Transcribe the records below exactly, from their first line through the line containing "if listing_isActive listing". Omit every line after it.

*** Block opens ***

Definition webhook (workflowId : string) (request : Incoming num) (p : Platform)
    : Reply num * Platform :=
  match find_row workflowId p with
  | Some (workflow, listing) =>
      if listing_isActive listing
         && String.eqb (listing_triggerType listing) "webhook" then
        match read_input request with
        | None => (internal_error, p)
        | Some inputData =>
            match executeWorkflow workflow (with_request inputData request) p with
            | (Throw _, p1) => (internal_error, p1)
            | (Normal result, p1) =>
                match increment_usage (workflow_userId workflow) p1 with
                | None => (internal_error, p1)
                | Some p2 =>
                    match update_executed workflowId
                            (listing_executionCount listing + 1) p2 with
                    | (None, p3) => (internal_error, p3)
                    | (Some p3, _) => (Received (executionId result), p3)
                    end
                end
            end
        end
      else (Refused 404 "Webhook not found or inactive", p)
  | None => (Refused 404 "Webhook not found or inactive", p)
  end.

End routes.
End routes.

(** ** Vocabulary of the properties *)

Section vocabulary.
Context `{Runtime num}.
Local Abbreviation value := (value num).

Fixpoint no_rbrace (s : string) : bool :=
  match s with
  | "" => true
  | String c s' => negb (Ascii.eqb c "}") && no_rbrace s'
  end.

Fixpoint no_dot (s : string) : bool :=
  match s with
  | "" => true
  | String c s' => negb (Ascii.eqb c ".") && no_dot s'
  end.

(** *** A path, as the specification describes it

    Segments separated by dots, white space around the whole being
    ignored; a segment of digits is an index into a sequence, any other
    segment a key of a mapping. *)





(* the token of the path [keys] with the white space [l] and [r] around
   it *)
Definition token (l : string) (keys : list string) (r : string) : string :=
  "{{" +:+ l +:+ variableFunctions.join_texts "." keys +:+ r +:+ "}}".


(** The ways in which a segment of a path fails at the value reached so
    far: that value is null or absent; it is not indexable by the
    segment; the segment names nothing in it.  A key names something in
    a value that holds it or inherits it. *)


(* a name every object inherits something under *)
Definition inherited_name (key : string) : bool :=
  existsb (λ member, String.eqb (fst member) key) Object_prototype.


Definition missing (current : value) (key : string) : bool :=
  match current with
  | VObj entries =>
      negb (digits_only key) && negb (has_key key entries)
      && negb (inherited_name key)
  | VArr items => digits_only key && (length items <=? parseInt key)%nat
  | _ => false
  end.


(* a segment a mapping does not hold, whatever it inherits *)
Definition not_a_key (current : value) (key : string) : bool :=
  match current with
  | VObj entries => negb (digits_only key) && negb (has_key key entries)
  | _ => false
  end.

(** The entries of an object come in enumeration order: no key twice,
    array indices first and ascending. *)

Definition key_before (k k' : string) : bool :=
  match array_index k, array_index k' with
  | Some n, Some n' => (n <? n')%N
  | Some _, None => true
  | None, Some _ => false
  | None, None => true
  end.

Fixpoint enumeration_order (keys : list string) : bool :=
  match keys with
  | k :: rest =>
      match rest with
      | k' :: _ => key_before k k'
      | [] => true
      end && enumeration_order rest
  | [] => true
  end.

Fixpoint distinct (keys : list string) : bool :=
  match keys with
  | k :: rest => negb (existsb (String.eqb k) rest) && distinct rest
  | [] => true
  end.

Definition is_object (entries : list (string * value)) : bool :=
  distinct (map fst entries) && enumeration_order (map fst entries).
(** [create_config(net_file, route_file, area_name)]: the name of the
    configuration file, or [None]. *)
Definition create_config (net_file route_file area_name : string)
  : M (option string) :=
  let config_file := lower area_name +:+ ".sumocfg" in
  let add_file := lower area_name +:+ ".add.xml" in
  try_except
    (_ ← with_open_w add_file (mret additional_writes);
     let config := config_text net_file route_file add_file in
     _ ← with_open_w config_file (mret [config]);
     mret (Some config_file))
    (fun e => mret None).

(** [get_network_stats(net_file)]: the numbers of junction and edge
    markers in the text of the network file. *)
Definition get_network_stats (net_file : string) : M (Z * Z) :=
  try_except
    (content ← read_file net_file;
     let junctions := str_count content "<junction" in
     let edges := str_count content "<edge" in
     mret (junctions, edges))
    (fun e => mret (0, 0)).

(** [not x] for a value that is [None] or a string. *)
Definition is_falsy (x : option string) : bool :=
  negb (truthy x).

*** Block closes ***

» **Written response**:
Definition webhook (workflowId : string) (request : Incoming num) (p : Platform)
    : Reply num * Platform :=
  match find_row workflowId p with
  | Some (workflow, listing) =>
      if listing_isActive listing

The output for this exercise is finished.